Nell looked at her in surprise. ‘But there wasn’t time to plan a big do for yours – you were pregnant.’

‘I always wanted something like this. Posh frock, church filled with flowers, red carpet, big meal, lots of people, then dancing with a band, and me the star of the show. The Rutherfords have spent a fortune on you.’

‘Christ, Carol. You got a house and all your furniture from them.’

‘I got a bungalow that I don’t like and a sofa I hate,’ said Carol. ‘My mother-in-law chose everything. I wanted this, the big wedding. I’ve always wanted a big wedding. I’m so jealous.’ She flounced out.

Nobody could flounce like Carol, Nell thought. She wondered if she practised it.

The dining room had been cleared by the time she got back. Tables and chairs were set round a huge open stretch of polished floor; the dancing was about to begin. In the corner, the Billy McGhee quartet – a piano, guitar, accordion and drums – were setting up. Nell joined Alistair at a table on the edge of the floor. ‘Brought you a drink,’ he said. ‘Dutch courage for the dance ahead.’

‘What dance?’ said Nell.

‘The first waltz. The bride and groom take to the floor first. It’s traditional.’

‘But I can’t dance,’ said Nell. Since May had arranged almost everything to do with the big day Nell hadn’t thought much about what would be expected of her. A red blotch appeared on her throat. It always turned up when she was nervous. ‘Well, I can shimmy to music. I can jive, do the twist, but only on crowded dance floors where I’m hidden by the throng.’

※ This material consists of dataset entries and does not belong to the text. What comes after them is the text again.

(** ** Parts of the statement *)
Definition funcNameMap (name : string) : bool :=
  existsb (String.eqb name) ["sum"; "count"; "max"; "min"; "last_insert_id"].

(** [getFuncExprs]: the functions by their place in the select list. *)
Fixpoint func_exprs (i : Z) (l : list SelectExpr) : gmap Z string :=
  match l with
  | [] => ∅
  | expr :: l =>
      let rest := func_exprs (i + 1) l in
      match expr with
      | NonStarExpr (EVal (FuncExpr name _ _)) _ =>
          if funcNameMap (ToLower name) then <[i := ToLower name]> rest else rest
      | _ => rest
      end
  end.
Definition getFuncExprs (stmt : select) : gmap Z string := func_exprs 0 (Sel_Exprs stmt).

(** [newEmptyResultset] *)
Definition empty_column (expr : SelectExpr) : res error Field :=
  match expr with
  | StarExpr _ => Ok (named_field (bytes_of "*"))
  | NonStarExpr e as_ =>
      let* text := node_String (Expr_Format e) in
      Ok (match as_ with
          | Some a => mkField None [] [] [] (bytes_of a) (bytes_of text) 0 0 0 0 0 0 None
          | None => named_field (bytes_of text)
          end)
  end.
Definition newEmptyResultset (stmt : select) : res error Resultset :=
  let* fields := rmap empty_column (Sel_Exprs stmt) in
  Ok (mkResultset fields ∅ [] []).

(** [range] over a map with string keys, in an unspecified order. *)
Class StrMapOrder := {
  range_strings : gset string -> list string;
  range_strings_perm : forall s, range_strings s ≡ₚ elements s
}.
#[export] Instance default_string_order : StrMapOrder :=
  {| range_strings s := elements s; range_strings_perm s := Permutation_refl _ |}.

(** [ResultRow]: a row, typed and as it came. *)
Abbreviation ResultRow := (list value * bytes)%type.

Section Merge.
Context `{GoFloat} `{GoSort} `{MapOrder} `{StrMapOrder}.
Context (lastInsertId status : Z).

(** ** Without GROUP BY *)

(** [buildFuncExprValues]: one row, made from the first row of the first
    result, or of NULLs. *)
Definition set_values (row : list value) (funcExprValues : list (Z * value)) : res error (list value) :=
  rfold (fun row kv => set_at row kv.1 kv.2) row funcExprValues.
Definition buildFuncExprValues (rs0 : Resultset) (funcExprValues : list (Z * value)) : res error (list (list value)) :=
  let* row := match Values rs0 with
              | row :: _ => set_values row funcExprValues
              | [] => set_values (replicate (length (Fields rs0)) VNil) funcExprValues
              end in
  Ok [row].

Definition buildFuncExprResult (rs : list (option Result)) (funcExprs : gmap Z string) : res error Resultset :=
  let* r := (let* r0 := at_ rs 0 in the_set r0) in
  let* funcExprValues := rmap (fun index =>
      let* v := calFuncExprValue lastInsertId (default "" (funcExprs !! index)) rs index in Ok (index, v))
      (range_keys (dom funcExprs)) in
  let* values := buildFuncExprValues r funcExprValues in
  buildResultset (Fields r) ((fun f => string_of (Name f)) <$> Fields r) values.

(** The rows of the other results after those of the first. *)
Definition append_rows (r s : Resultset) : res error Resultset :=
  if Nat.leb (length (Values s)) (length (RowDatas s))
  then Ok (mkResultset (Fields r) (FieldNames r) (Values r ++ Values s)
             (RowDatas r ++ take (length (Values s)) (RowDatas s)))
  else Panic (PRuntime "index out of range").

Definition status_of (rs : list Result) : Z := foldl (fun st r => Z.lor st (Status r)) status rs.

Definition buildSelectOnlyResult (rs : list (option Result)) (stmt : select) : res error (Z * Resultset) :=
  let* r0 := (let* r0 := at_ rs 0 in the_result r0) in
  let* r := the_set (Some r0) in
  let funcExprs := getFuncExprs stmt in
  if Nat.eqb (size funcExprs) 0 then
    rfold (fun '(st, r) ri =>
             let* res := the_result ri in
             let* s := the_set ri in
             let* r := append_rows r s in
             Ok (Z.lor st (Status res), r))
          (Z.lor status (Status r0), r) (tail rs)
  else
    let* r := buildFuncExprResult rs funcExprs in
    Ok (Z.lor status (Status r0), r).

(** ** With GROUP BY *)
Definition separatorBuf : bytes := bytes_of "+".

(** [generateMapKey] *)
Definition generateMapKey (groupColumns : list value) : res error string :=
  let* l := rmap (fun v => let* b := formatValue v in Ok (b ++ separatorBuf)) groupColumns in
  Ok (string_of (concat l)).

Definition row_key (g0 : Z) (row : list value) : res error string :=
  let* keySlice := slice row g0 (Z.of_nat (length row)) in
  generateMapKey keySlice.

Alistair said he couldn’t even do that.

‘All the things we’ve done together, concerts, films, meals as well as, you know, sexual positions.’ She blushed, and looked round checking nobody was eavesdropping. ‘We never thought to dance.’

‘I just don’t like dancing,’ said Alistair. ‘Didn’t you get it at school?’

‘Yes, but I never paid attention.’ She looked away, troubled by sudden painful memories. ‘We used to get rehearsals for the school Christmas party. We had to do country dancing – eightsome reels, the gay Gordons and that. But when the teacher shouted, “Take your partners …” all the boys would swarm over for Carol. A great kicking scrum shoving and elbowing – she was the class sweetheart. When she was taken, the boys just picked anybody. But never me, I sat at the side. I never danced.’

Alistair took both her hands in his and kissed them. ‘The swine,’ he said. ‘The bastards. Give me their names and I’ll track them down, every single one of them and sort them out. A vendetta.’

‘You’d do that for me?’ asked Nell, and laughed. ‘That’s so kind. You could leap on them from above wearing a cape and swishing a sword. You could cleave a deep Z in their foreheads, like Zorro.’